§ Task to carry out: The lines to repeat are those below from the one containing "Definition Stream_split (s" down to the one containing "mret (Some (mkReadStream a), Some", both included; reproduce them exactly and nothing else.

── Dataset content

Lemma read_complete_shape x b : ∃ m cursor n, read_complete x b = (set_completion m cursor x, n).
Proof.
  unfold read_complete, rb_range. cbv zeta. repeat case_match; simplify_eq; eauto.
Qed.
Lemma drop_buffers_shape x bufs : ∃ m cursor ns, drop_buffers x bufs = (set_completion m cursor x, ns).
Proof.
  revert x. induction bufs as [|b bufs IH]; intros x; simpl.
  - eexists (x_read_complete_map x), (x_read_complete_cursor x), []. by destruct x.
  - destruct (read_complete_shape x b) as (m & c & n & ->).
    destruct (IH (set_completion m c x)) as (m' & c' & ns & ->). by eexists m', c', _.
Qed.
Lemma read_answer_out room content fin out : read_answer room content fin = Ready (inl out) →
  content = out ++ drop room content ∧ out = take room content ∧
  (length content < room → fin = true ∨ content ≠ [])%nat.
Proof.
  unfold read_answer. case_bool_decide as Hn; [intros [= <-]; rewrite take_drop; split_and!; [done..|intros; lia]|].
  assert (drop room content = []) as -> by (apply drop_ge; lia).
  assert (take room content = content) as -> by (apply take_ge; lia).
  destruct fin; [intros [= <-]; rewrite app_nil_r; by split_and!; auto|].
  destruct content; [done|]. intros [= <-]. rewrite app_nil_r. split_and!; auto.
Qed.
Lemma read_answer_pending room content fin : read_answer room content fin = Pending →
  content = [] ∧ fin = false ∧ (0 < room)%nat.
Proof. unfold read_answer. case_bool_decide as Hn; [done|]. destruct fin, content; try done. simpl in Hn.
  intros _. split_and!; [done..|lia].
Qed.
(** A poll of a stream that is not open for reading. *)
Lemma poll_read_closed x cx room p x' ns : x_recv_state x ≠ RStartComplete →
  poll_read x cx room = Ok (p, x', ns) → ns = [] ∧
  match x_recv_state x with
  | RStart => p = Pending ∧ x' = push_start_waiter cx x
  | RShutdown => p = Ready (inl []) ∧ x' = x
  | RShutdownComplete => x' = x ∧
      (p = Ready (inl []) ∧ ¬ broken x ∨ (∃ e, p = Ready (inr e)) ∧ broken x)
  | _ => x' = x ∧ ∃ e, p = Ready (inr e)
  end.
Proof.
  intros Hst Hp. unfold poll_read, poll_read_generic in Hp. unfold broken.
  destruct (x_recv_state x); try done; cbn [rbind drop_buffers] in Hp; apply Ok_inj in Hp;
    injection Hp as <- <- <-; split_and!; eauto.
  destruct (x_conn_error x), (x_recv_error_code x); simpl; naive_solver.
Qed.
(** A chunk read is the front of the queue. *)
Lemma poll_read_chunk_spec x cx p x' : poll_read_chunk x cx = Ok (p, x') →
  match p with
  | Ready (inl (Some b)) => ∃ bufs, x_recv_state x = RStartComplete ∧ x_recv_buffers x = b :: bufs ∧
      x' = (if rb_fin b then set_recv_state RShutdown else id) (set_buffers bufs (x_recv_len x) x)
  | Pending => x' = push_start_waiter cx x ∨
      x_recv_state x = RStartComplete ∧ x_recv_buffers x = [] ∧ x' = push_read_waiter cx (set_buffers [] (x_recv_len x) x)
  | _ => True
  end.
Proof.
  unfold poll_read_chunk, poll_read_generic. destruct (x_recv_state x) eqn:Hst; cbn [rbind]; intros Hp.
  - apply Ok_inj in Hp. by injection Hp as <- <-.
  - apply Ok_inj in Hp. injection Hp as <- <-. by left.
  - destruct (x_recv_buffers x) as [|b bufs] eqn:Hb; cbn [rbind read_status] in Hp.
    + apply Ok_inj in Hp. injection Hp as <- <-. by right.
    + destruct (rb_fin b) eqn:Hf; cbn [read_status] in Hp; apply Ok_inj in Hp; injection Hp as <- <-;
        exists bufs; rewrite Hf; by split_and!.
  - apply Ok_inj in Hp. by injection Hp as <- <-.
  - apply Ok_inj in Hp. injection Hp as <- <-. by destruct (x_conn_error x), (x_recv_error_code x).
Qed.
(** ** [Stream] *)
Definition Stream_open (t : StreamType) : M Stream := a ← arc_new (stream_open t); mret (mkStream a).
Definition Stream_from_raw (t : StreamType) : M Stream := a ← arc_new (stream_from_raw t); mret (mkStream a).
Definition Stream_poll_start (s : Stream) (cx : nat) (start : Status) : M (poll (unit + StartError)) :=
  on (stream_arc s) (λ x, poll_start x cx start).
Definition Stream_id (s : Stream) (param : option N) := instance_id (stream_arc s) param.
(** The type of a stream and who opened it never change. *)
Definition Stream_split (s : Stream) : M (option ReadStream * option WriteStream) :=
  halves ← on (stream_arc s) (λ x, Ok (split x, x));
  match halves with
  | (true, true) =>
      a ← arc_clone (stream_arc s);
      mret (Some (mkReadStream a), Some (mkWriteStream (stream_arc s)))
  | (true, false) => mret (Some (mkReadStream (stream_arc s)), None)
  | (false, true) => mret (None, Some (mkWriteStream (stream_arc s)))
  | (false, false) => mret (None, None)
  end.
Definition Stream_poll_read (s : Stream) (cx room : nat) := instance_poll_read (stream_arc s) cx room.
Definition Stream_poll_read_chunk (s : Stream) (cx : nat) := instance_poll_read_chunk (stream_arc s) cx.
Definition Stream_read_chunk (s : Stream) : ReadChunk := instance_read_chunk (stream_arc s).
Definition Stream_poll_write (s : Stream) (cx : nat) (buf : bytes) (fin : bool) (send : Status) :=
  instance_poll_write (stream_arc s) cx buf fin send.
Definition Stream_poll_write_chunk (s : Stream) (cx : nat) (chunk : bytes) (fin : bool) (send : Status) :=
  instance_poll_write_chunk (stream_arc s) cx chunk fin send.
Definition Stream_write_chunk (s : Stream) (chunk : bytes) (fin : bool) : WriteChunk :=
  instance_write_chunk (stream_arc s) chunk fin.
Definition Stream_poll_write_chunks (s : Stream) (cx : nat) (chunks : list bytes) (fin : bool) (send : Status) :=
  instance_poll_write_chunks (stream_arc s) cx chunks fin send.
Definition Stream_write_chunks (s : Stream) (chunks : list bytes) (fin : bool) : WriteChunks :=
  instance_write_chunks (stream_arc s) chunks fin.
Definition Stream_poll_finish_write (s : Stream) (cx : nat) (shutdown : Status) :=
  instance_poll_finish_write (stream_arc s) cx shutdown.
Definition Stream_poll_abort_write (s : Stream) (cx : nat) (shutdown : Status) :=
  instance_poll_abort_write (stream_arc s) cx shutdown.
Definition Stream_abort_write (s : Stream) (shutdown : Status) := instance_abort_write (stream_arc s) shutdown.
Definition Stream_poll_abort_read (s : Stream) (cx : nat) (shutdown : Status) :=
  instance_poll_abort_read (stream_arc s) cx shutdown.
Definition Stream_abort_read (s : Stream) (shutdown : Status) := instance_abort_read (stream_arc s) shutdown.

(** ** [ReadStream] *)
Definition ReadStream_id (s : ReadStream) (param : option N) := instance_id (read_arc s) param.
Definition ReadStream_poll_read (s : ReadStream) (cx room : nat) := instance_poll_read (read_arc s) cx room.
Definition ReadStream_poll_read_chunk (s : ReadStream) (cx : nat) := instance_poll_read_chunk (read_arc s) cx.
Definition ReadStream_read_chunk (s : ReadStream) : ReadChunk := instance_read_chunk (read_arc s).
Definition ReadStream_poll_abort_read (s : ReadStream) (cx : nat) (shutdown : Status) :=
  instance_poll_abort_read (read_arc s) cx shutdown.
Definition ReadStream_abort_read (s : ReadStream) (shutdown : Status) := instance_abort_read (read_arc s) shutdown.

(** ** [WriteStream] *)
Definition WriteStream_id (s : WriteStream) (param : option N) := instance_id (write_arc s) param.
Definition WriteStream_poll_write (s : WriteStream) (cx : nat) (buf : bytes) (fin : bool) (send : Status) :=
  instance_poll_write (write_arc s) cx buf fin send.
Definition WriteStream_poll_write_chunk (s : WriteStream) (cx : nat) (chunk : bytes) (fin : bool) (send : Status) :=
  instance_poll_write_chunk (write_arc s) cx chunk fin send.
Definition WriteStream_write_chunk (s : WriteStream) (chunk : bytes) (fin : bool) : WriteChunk :=
  instance_write_chunk (write_arc s) chunk fin.
Definition WriteStream_poll_write_chunks (s : WriteStream) (cx : nat) (chunks : list bytes) (fin : bool) (send : Status) :=
  instance_poll_write_chunks (write_arc s) cx chunks fin send.
Definition WriteStream_write_chunks (s : WriteStream) (chunks : list bytes) (fin : bool) : WriteChunks :=
  instance_write_chunks (write_arc s) chunks fin.
Definition WriteStream_poll_finish_write (s : WriteStream) (cx : nat) (shutdown : Status) :=
  instance_poll_finish_write (write_arc s) cx shutdown.
Definition WriteStream_poll_abort_write (s : WriteStream) (cx : nat) (shutdown : Status) :=
  instance_poll_abort_write (write_arc s) cx shutdown.
Definition WriteStream_abort_write (s : WriteStream) (shutdown : Status) := instance_abort_write (write_arc s) shutdown.

(** ** Readers and writers of tokio and of futures *)
Section io.
Context `{RB : ReadBufs}.
Definition ReadStream_tokio_poll_read (s : ReadStream) (cx : nat) (buf : ReadBuf)
    : M (poll (unit + ErrorKind * ReadError) * list N * ReadBuf) :=
  on (read_arc s) (λ x, let* (p, buf) := tokio_poll_read x cx buf in let '(r, x, ns) := p in Ok ((r, ns, buf), x)).
End io.
Definition ReadStream_futures_poll_read (s : ReadStream) (cx room : nat)
    : M (poll (bytes + ErrorKind * ReadError) * list N) :=
  on (read_arc s) (λ x, let* (p, ns) := futures_poll_read x cx room in let '(r, x) := p in Ok ((r, ns), x)).
Definition WriteStream_futures_poll_write (s : WriteStream) (cx : nat) (buf : bytes) (send : Status)
    : M (poll (nat + ErrorKind * WriteError) * Sent) :=
  on (write_arc s) (λ x, let* (p, sent) := futures_poll_write x cx buf send in let '(r, x) := p in Ok ((r, sent), x)).
Definition WriteStream_futures_poll_flush (s : WriteStream) : M (poll (unit + ErrorKind * WriteError)) :=
  on (write_arc s) (λ x, Ok (futures_poll_flush x, x)).
Definition WriteStream_futures_poll_close (s : WriteStream) (cx : nat) (shutdown : Status)
    : M (poll (unit + ErrorKind * WriteError)) :=
  on (write_arc s) (λ x, Ok (futures_poll_close x cx shutdown)).
Definition WriteStream_tokio_poll_write (s : WriteStream) (cx : nat) (buf : bytes) (send : Status)
    : M (poll (nat + ErrorKind * WriteError) * Sent) :=
  on (write_arc s) (λ x, let* (p, sent) := tokio_poll_write x cx buf send in let '(r, x) := p in Ok ((r, sent), x)).
Definition WriteStream_tokio_poll_flush (s : WriteStream) : M (poll (unit + ErrorKind * WriteError)) :=
  on (write_arc s) (λ x, Ok (tokio_poll_flush x, x)).
Definition WriteStream_tokio_poll_shutdown (s : WriteStream) (cx : nat) (shutdown : Status)
    : M (poll (unit + ErrorKind * WriteError)) :=
  on (write_arc s) (λ x, Ok (tokio_poll_shutdown x cx shutdown)).

(** ** What a handle is used for *)
Inductive Handle : Type := Whole (s : Stream) | ReadHalf (s : ReadStream) | WriteHalf (s : WriteStream) | Held (c : Chunk).
Definition handle_arc (hd : Handle) : option addr :=
  match hd with
  | Whole s => Some (stream_arc s)
  | ReadHalf s => Some (read_arc s)
  | WriteHalf s => Some (write_arc s)
  | Held c => ck_stream c
  end.
Inductive ReadUse : Type :=
  | ReadInto (cx room : nat) | ReadNext (cx : nat) | AwaitNext (cx : nat)
  | AbortRead (shutdown : Status) | PollAbortRead (cx : nat) (shutdown : Status).
Inductive WriteUse : Type :=
  | Write (cx : nat) (buf : bytes) (fin : bool) (send : Status)
  | PutChunk (cx : nat) (chunk : bytes) (fin : bool) (send : Status)
  | AwaitChunk (cx : nat) (chunk : bytes) (fin : bool) (send : Status)
  | PutChunks (cx : nat) (chunks : list bytes) (fin : bool) (send : Status)
  | AwaitChunks (cx : nat) (chunks : list bytes) (fin : bool) (send : Status)
  | Finish (cx : nat) (shutdown : Status)
  | AbortWrite (shutdown : Status) | PollAbortWrite (cx : nat) (shutdown : Status).
Inductive ReadAnswer : Type :=
  | AnswerRead (r : poll (bytes + ReadError)) (completed : list N)
  | AnswerChunk (r : poll (option Chunk + ReadError))
  | AnswerStopped (r : poll (unit + ReadError)) (woken : list nat).
Inductive WriteAnswer : Type :=
  | AnswerWritten (r : poll (nat + WriteError)) (sent : Sent)
  | AnswerFinished (r : poll (unit + WriteError)).
Definition read_answer {A} (m : M A) (f : A → ReadAnswer) : option (M ReadAnswer) := Some (r ← m; mret (f r)).
Definition write_answer {A} (m : M A) (f : A → WriteAnswer) : option (M WriteAnswer) := Some (r ← m; mret (f r)).
(** The method of a handle, if it has one. *)
Definition read_use (hd : Handle) (u : ReadUse) : option (M ReadAnswer) :=
  match hd, u with
  | Whole s, ReadInto cx room => read_answer (Stream_poll_read s cx room) (λ r, AnswerRead r.1 r.2)
  | Whole s, ReadNext cx => read_answer (Stream_poll_read_chunk s cx) AnswerChunk
  | Whole s, AwaitNext cx => read_answer (ReadChunk_poll (Stream_read_chunk s) cx) AnswerChunk
  | Whole s, AbortRead sh => read_answer (Stream_abort_read s sh) (λ r, AnswerStopped (Ready r) [])
  | Whole s, PollAbortRead cx sh => read_answer (Stream_poll_abort_read s cx sh) (λ r, AnswerStopped r.1 r.2)
  | ReadHalf s, ReadInto cx room => read_answer (ReadStream_poll_read s cx room) (λ r, AnswerRead r.1 r.2)
  | ReadHalf s, ReadNext cx => read_answer (ReadStream_poll_read_chunk s cx) AnswerChunk
  | ReadHalf s, AwaitNext cx => read_answer (ReadChunk_poll (ReadStream_read_chunk s) cx) AnswerChunk
  | ReadHalf s, AbortRead sh => read_answer (ReadStream_abort_read s sh) (λ r, AnswerStopped (Ready r) [])
  | ReadHalf s, PollAbortRead cx sh => read_answer (ReadStream_poll_abort_read s cx sh) (λ r, AnswerStopped r.1 r.2)
  | _, _ => None
  end.
Definition write_use (hd : Handle) (u : WriteUse) : option (M WriteAnswer) :=
  let written r := AnswerWritten r.1 r.2 in
  match hd, u with
  | Whole s, Write cx buf fin send => write_answer (Stream_poll_write s cx buf fin send) written
  | Whole s, PutChunk cx chunk fin send => write_answer (Stream_poll_write_chunk s cx chunk fin send) written
  | Whole s, AwaitChunk cx chunk fin send => write_answer (WriteChunk_poll (Stream_write_chunk s chunk fin) cx send) written
  | Whole s, PutChunks cx chunks fin send => write_answer (Stream_poll_write_chunks s cx chunks fin send) written
  | Whole s, AwaitChunks cx chunks fin send => write_answer (WriteChunks_poll (Stream_write_chunks s chunks fin) cx send) written
  | Whole s, Finish cx sh => write_answer (Stream_poll_finish_write s cx sh) AnswerFinished
  | Whole s, AbortWrite sh => write_answer (Stream_abort_write s sh) (λ r, AnswerFinished (Ready r))
  | Whole s, PollAbortWrite cx sh => write_answer (Stream_poll_abort_write s cx sh) AnswerFinished
  | WriteHalf s, Write cx buf fin send => write_answer (WriteStream_poll_write s cx buf fin send) written
  | WriteHalf s, PutChunk cx chunk fin send => write_answer (WriteStream_poll_write_chunk s cx chunk fin send) written
  | WriteHalf s, AwaitChunk cx chunk fin send => write_answer (WriteChunk_poll (WriteStream_write_chunk s chunk fin) cx send) written
  | WriteHalf s, PutChunks cx chunks fin send => write_answer (WriteStream_poll_write_chunks s cx chunks fin send) written
  | WriteHalf s, AwaitChunks cx chunks fin send => write_answer (WriteChunks_poll (WriteStream_write_chunks s chunks fin) cx send) written
  | WriteHalf s, Finish cx sh => write_answer (WriteStream_poll_finish_write s cx sh) AnswerFinished
  | WriteHalf s, AbortWrite sh => write_answer (WriteStream_abort_write s sh) (λ r, AnswerFinished (Ready r))
  | WriteHalf s, PollAbortWrite cx sh => write_answer (WriteStream_poll_abort_write s cx sh) AnswerFinished
  | _, _ => None
  end.
End handles.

────

§ Exercise response:
Definition Stream_split (s : Stream) : M (option ReadStream * option WriteStream) :=
  halves ← on (stream_arc s) (λ x, Ok (split x, x));
  match halves with
  | (true, true) =>
      a ← arc_clone (stream_arc s);
      mret (Some (mkReadStream a), Some (mkWriteStream (stream_arc s)))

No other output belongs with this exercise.